We then spent some time talking about what is important about TF-CSIRT and what would we like to see being offered to the community after the 2.5 disruption.  It was great to see a large number of first time attendees at TF-CSIRT but it was also obvious that there was agap in the knowledge for this newcomers – for example many did not know about the TRANSITS training programme.  Some discussion was also had on meeting format and the challenges of hybrid events especially in the security community.  The general consensus was that hybrid did not work for TF-CSIRT, but that we should look at some opportunities for online get-togethers.

Day two focused on more traditional content.  Baiba Kaskina gave an excellent overview of the challenges CERT.LV has faced through the pandemic and in response to the war in Ukraine.  She highlighted the different ways they had been able to make use of the expertise in the community and the experiences gained through building connections at TF-CSIRT, which was a great showcase for why we do what we do.  Josef Smidrkal then gave a lively presentation on the “portable lab kit” he used during lockdowns to continue managing his work – although some people may challenge his definition of portable.

The rest of the meeting was dedicated to an NREN focus, reflecting on the roots of TF-CSIRT and its emergence from the research and education sector.  Roderick Mooi gave an update on Threat Intelligence work within NRENs and develops to improve the distribution and management of data across organisations.  We then had three presentations on NREN SOC approaches – notable in that all three organisations are taking very different paths to achieve SOC functionality.

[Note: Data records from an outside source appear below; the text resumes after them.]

(* ===== verification/BioThms.v ===== *)
(** * Buffer cache: refinement of the abstract cache

    [spec] is the abstract cache of one device; [op_spec] says what each operation of
    its interface does to it, [op_ready] when a process may call it (the locking
    protocol of bio.c's header comment, and that a dirty block keeps a reference). *)
From S2P Require Import Prelude Mem Sleeplock Bio BioSpec.

Record spec := Spec { sV : Z -> block; sD : Z -> block; sU : gmap Z use }.
Definition represents (d : Z) (s : bcache) (a : spec) : Prop := rep d s (sV a) (sD a) (sU a).

Inductive bop := OpRead (b : Z) | OpPut (b : Z) (x : block) | OpWrite (b : Z) | OpRelse (b : Z)
  | OpPin (b : Z) | OpUnpin (b : Z).

(** The buffer a client got for block [b]. *)
Definition buf_of (a : spec) (b : Z) : Z := match sU a !! b with Some u => u_idx u | None => 0 end.

Definition op_code (d : Z) (a : spec) (op : bop) : M bcache Z :=
  match op with
  | OpRead b => bread d b
  | OpPut b x => put_data (buf_of a b) x ;; mret 0
  | OpWrite b => bwrite (buf_of a b) ;; mret 0
  | OpRelse b => brelse (buf_of a b) ;; mret 0
  | OpPin b => bpin (buf_of a b) ;; mret 0
  | OpUnpin b => bunpin (buf_of a b) ;; mret 0
  end.

(** Process [pid] holds the filled buffer of [b]. *)
Definition holds (pid : Z) (a : spec) (b : Z) : Prop :=
  exists i r, sU a !! b = Some (Use i r (Sleeplock true pid) true).

Definition op_ready (pid : Z) (op : bop) (a : spec) : Prop :=
  match op with
  | OpRead b => lockable (sU a) b
  | OpPut b _ | OpWrite b => holds pid a b
  | OpRelse b => holds pid a b /\ (refs (sU a) b = 1 -> sV a b = sD a b)
  | OpPin b => holds pid a b /\ refs (sU a) b + 1 < 2 ^ 32
  | OpUnpin b => holds pid a b /\ 1 < refs (sU a) b
  end.

Definition set_refs (n : Z) (u : use) : use := Use (u_idx u) n (u_lock u) (u_valid u).
Definition set_ulock (l : sleeplock) (u : use) : use := Use (u_idx u) (u_refs u) l (u_valid u).

(** The abstract effect; only the choice of buffer by [OpRead] is left open. *)
Definition op_spec (pid : Z) (op : bop) (a : spec) (i : Z) (a' : spec) : Prop :=
  let U := sU a in
  match op with
  | OpRead b =>
    a' = Spec (sV a) (sD a) (<[b := Use i (refs U b + 1) (Sleeplock true pid) true]> U)
  | OpPut b x => a' = Spec (fupd (sV a) b x) (sD a) U
  | OpWrite b => a' = Spec (sV a) (fupd (sD a) b (sV a b)) U
  | OpRelse b =>
    a' = Spec (sV a) (sD a) (if refs U b =? 1 then delete b U
                             else alter (fun u => set_ulock initsleeplock (set_refs (u_refs u - 1) u)) b U)
  | OpPin b => a' = Spec (sV a) (sD a) (alter (fun u => set_refs (u_refs u + 1) u) b U)
  | OpUnpin b => a' = Spec (sV a) (sD a) (alter (fun u => set_refs (u_refs u - 1) u) b U)
  end.

(** Disk writes the operation issues. *)
Definition op_writes (op : bop) (a : spec) : list (Z * block) :=
  match op with OpWrite b => [(b, sV a b)] | _ => [] end.

Definition as_pid (p : Z) (s : bcache) : bcache := Bcache (bufs s) (disk s) (writes s) p (bwoken s).

Lemma alter_insert_eq (U : gmap Z use) (b : Z) (u u' : use) (f : use -> use) :
  U !! b = Some u -> f u = u' -> alter f b U = <[b := u']> U.
Proof.
  intros Hu <-. apply map_eq. intros c. destruct (decide (c = b)) as [->|].
  - by rewrite lookup_alter_eq, Hu, lookup_insert_eq.
  - by rewrite lookup_alter_ne, lookup_insert_ne.
Qed.

(** C13: the buffer cache implements the abstract cache.  A call allowed by the
    protocol returns (no panic, no sleep), changes contents, disk and references as
    specified, and [bread] hands back the block's current contents, wherever they are:
    in a buffer in use, in an unused buffer, or on disk. *)
Theorem bcache_refines d pid op s a (Hrep : represents d s a) (Hready : op_ready pid op a) :
  exists i s' a', op_code d a op (KSt [] (as_pid pid s)) = Ok i (KSt [] s') /\
    represents d s' a' /\ op_spec pid op a i a' /\ writes s' = writes s ++ op_writes op a /\
    (forall b, op = OpRead b -> b_data (bf s' i) = sV a b).
Proof.
  assert (rep d (as_pid pid s) (sV a) (sD a) (sU a)) as R by (by eapply rep_same; [..|exact Hrep]).
  enough (wp (op_code d a op) (KSt [] (as_pid pid s)) (fun i k => held k = [] /\ exists a',
    represents d (st k) a' /\ op_spec pid op a i a' /\ writes (st k) = writes s ++ op_writes op a /\
    (forall b, op = OpRead b -> b_data (bf (st k) i) = sV a b))) as Hwp.
  { destruct (wp_elim _ _ _ Hwp) as (i & [h s'] & E & Eh & a' & H). cbn in *. subst h. by exists i, s', a'. }
  destruct op as [b|b x|b|b|b|b]; cbn [op_code op_ready] in *; unfold buf_of.
  - eapply wp_bread; eauto. intros i s' R' _ [Hw _]. split; [done|].
    exists (Spec (sV a) (sD a) (<[b := Use i (refs (sU a) b + 1) (Sleeplock true pid) true]> (sU a))).
    rewrite app_nil_r. split_and!; try done. intros ? [= <-].
    destruct (rep_use _ _ _ _ _ _ _ R' (lookup_insert_eq _ _ _)) as (_ & _ & _ & _ & _ & EV). done.
  - destruct Hready as (i & r & Hu). rewrite Hu. unfold put_data. wsteps. split; [done|].
    exists (Spec (fupd (sV a) b x) (sD a) (sU a)). rewrite app_nil_r. split_and!; try done.
    by eapply rep_put_data.
  - destruct Hready as (i & r & Hu). rewrite Hu. wstep. eapply wp_bwrite; eauto. intros s' R' Hw _. wstep.
    split; [done|]. exists (Spec (sV a) (fupd (sD a) b (sV a b)) (sU a)). by split_and!.
  - destruct Hready as [(i & r & Hu) Hcl]. unfold refs in *. rewrite Hu in *. wstep.
    eapply wp_brelse; eauto. intros s' R' [Hw _]. wstep. split; [done|]. eexists.
    rewrite app_nil_r. split_and!; [|done..|done]. unfold represents, refs. cbn. rewrite Hu. cbn.
    by rewrite (alter_insert_eq _ _ _ _ _ Hu eq_refl).
  - destruct Hready as [(i & r & Hu) Hr]. unfold refs in *. rewrite Hu in *. wstep.
    eapply wp_bpin; eauto; [set_solver|]. intros s' R' [Hw _]. wstep. split; [done|]. eexists.
    rewrite app_nil_r. split_and!; [|done..|done]. unfold represents. cbn.
    by rewrite (alter_insert_eq _ _ _ _ _ Hu eq_refl).
  - destruct Hready as [(i & r & Hu) Hr]. unfold refs in *. rewrite Hu in *. wstep.
    eapply wp_bunpin; eauto; [set_solver|]. intros s' R' [Hw _]. wstep. split; [done|]. eexists.
    rewrite app_nil_r. split_and!; [|done..|done]. unfold represents. cbn.
    by rewrite (alter_insert_eq _ _ _ _ _ Hu eq_refl).
Qed.

(** [binit] links all NBUF buffers into one list that caches nothing: from a
    zeroed cache the view of the disk is the disk, with no block in use. *)
Theorem binit_refines d D w p k (Hd : d <> 0) :
  exists s', binit (KSt [] (Bcache ∅ D w p k)) = Ok tt (KSt [] s') /\
    represents d s' (Spec (fun b => default ∅ (D !! b)) (fun b => default ∅ (D !! b)) ∅) /\ writes s' = w.
Proof.
  destruct (wp_elim _ _ _ (binit_rep d D w p k Hd)) as ([] & [h s'] & E & Eh & R & Hw & _).
  cbn [held st] in *. subst h. exists s'. split; [exact E|]. split; [exact R|exact Hw].
Qed.

(** A booted cache over a disk with one non-empty block. *)
Definition bw_disk : gmap Z block := {[5 := {[0 := 42]}]}.
Definition bw0 : bcache := st (after binit (KSt [] (Bcache ∅ bw_disk [] 1 []))).
Definition bw_spec : spec := Spec (fun b => default ∅ (bw_disk !! b)) (fun b => default ∅ (bw_disk !! b)) ∅.

Lemma bw0_represents : represents 1 bw0 bw_spec.
Proof.
  destruct (wp_after _ _ _ (binit_rep 1 bw_disk [] 1 [] ltac:(done))) as (a & _ & _ & R & _). exact R.
Qed.

Lemma bcache_refines_witness :
  exists i s' a', op_code 1 bw_spec (OpRead 5) (KSt [] (as_pid 7 bw0)) = Ok i (KSt [] s') /\
    represents 1 s' a' /\ op_spec 7 (OpRead 5) bw_spec i a' /\ writes s' = writes bw0 ++ op_writes (OpRead 5) bw_spec /\
    (forall b, OpRead 5 = OpRead b -> b_data (bf s' i) = sV bw_spec b).
Proof.
  apply (bcache_refines 1 7 (OpRead 5) bw0 bw_spec); [exact bw0_represents|].
  cbn. unfold lockable. rewrite lookup_empty, map_size_empty. vm_compute. lia.
Defined.

Lemma binit_refines_witness :
  exists s', binit (KSt [] (Bcache ∅ bw_disk [] 1 [])) = Ok tt (KSt [] s') /\
    represents 1 s' bw_spec /\ writes s' = [].
Proof. apply (binit_refines 1 bw_disk [] 1 []). done. Defined.
(* ===== verification/LogSpec.v ===== *)
(** * The log: what its routines write, and in which order

    [stands s L p W V D U] fixes everything the proofs follow: the log record, the
    running process, the disk writes so far, and the abstract cache. *)
From S2P Require Import Prelude Mem Sleeplock Bio BioSpec Log.

(** A function, or a disk, after a list of block writes. *)
Definition apply_writes (f : Z -> block) (ws : list (Z * block)) : Z -> block :=
  foldl (fun f w => fupd f (fst w) (snd w)) f ws.

Lemma apply_writes_app f ws1 ws2 : apply_writes f (ws1 ++ ws2) = apply_writes (apply_writes f ws1) ws2.
Proof. apply foldl_app. Qed.

Lemma apply_writes_out ws : forall f b, b ∉ ws.*1 -> apply_writes f ws b = f b.
Proof.
  induction ws as [|[c x] ws IH]; intros f b Hb; [done|]. cbn in *. rewrite IH by set_solver.
  apply fupd_ne. set_solver.
Qed.

Lemma apply_writes_in ws : forall f b x, NoDup ws.*1 -> (b, x) ∈ ws -> apply_writes f ws b = x.
Proof.
  induction ws as [|[c y] ws IH]; intros f b x Hnd Hin; [set_solver|]. cbn in *.
  apply NoDup_cons in Hnd as [Hc Hnd]. apply elem_of_cons in Hin as [[= <- <-]|Hin].
  - rewrite apply_writes_out by done. apply fupd_eq.
  - by apply IH.
Qed.

(** ** Reading and writing the header block *)

Lemma i32_u32 v : - 2 ^ 31 <= v < 2 ^ 31 -> i32 (u32 v) = v.
Proof.
  intros H. unfold i32, u32. rewrite Zplus_mod_idemp_l, Z.mod_small by lia. lia.
Qed.
Lemma load_store32_eq x a v : - 2 ^ 31 <= v < 2 ^ 31 -> load32 (store32 x a v) a = v.
Proof.
  intros H. unfold load32, store32. rewrite le_load_store; [by apply i32_u32|apply u32_range].
Qed.
Lemma load_store32_ne x a v b : b + 4 <= a \/ a + 4 <= b -> load32 (store32 x a v) b = load32 x b.
Proof.
  intros H. unfold load32, store32. f_equal. apply le_load_ext. intros c Hc. apply rd_le_store_other. lia.
Qed.

Lemma load_write_blocks_out L idx : forall x a,
  (forall i, i ∈ idx -> a + 4 <= 4 + 4 * i \/ 4 + 4 * i + 4 <= a) ->
  load32 (write_blocks L idx x) a = load32 x a.
Proof.
  induction idx as [|i idx IH]; intros x a Ha; [done|]. cbn [write_blocks].
  rewrite IH by (intros j Hj; apply Ha; by right). apply load_store32_ne. apply Ha. by left.
Qed.
Lemma load_write_blocks_in L idx i : forall x, NoDup idx -> i ∈ idx ->
  - 2 ^ 31 <= lblock L i < 2 ^ 31 -> load32 (write_blocks L idx x) (4 + 4 * i) = lblock L i.
Proof.
  induction idx as [|j idx IH]; intros x Hnd Hi Hr; [set_solver|]. cbn [write_blocks].
  apply NoDup_cons in Hnd as [Hj Hnd]. apply elem_of_cons in Hi as [->|Hi]; [|by apply IH].
  rewrite load_write_blocks_out; [by apply load_store32_eq|].
  intros k Hk. assert (k <> j) by (intros ->; done). lia.
Qed.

We also hear the feedback that people would like to have the dates of future TF-CSIRT meetings earlier.  We definitely understand this, but during the pandemic finding and committing to plans with hosts has been very challenging.  We are happy to announce the date for the next two meetings will be:

  • 28-29 September 2022 in Vilnius, Lithuania.
  • 31 Jan – 2 Feb in Bilbao, jointly hosted with FIRST.

Please also note that registration for the next meeting will be the first to use the new registration system within the Trusted Introducer system.  You will need your certificates for this so now is a good time to make sure all your team members have that access and get prepared.

It was a joy to see so many of you again, and we look forward to many more meetings in person very soon.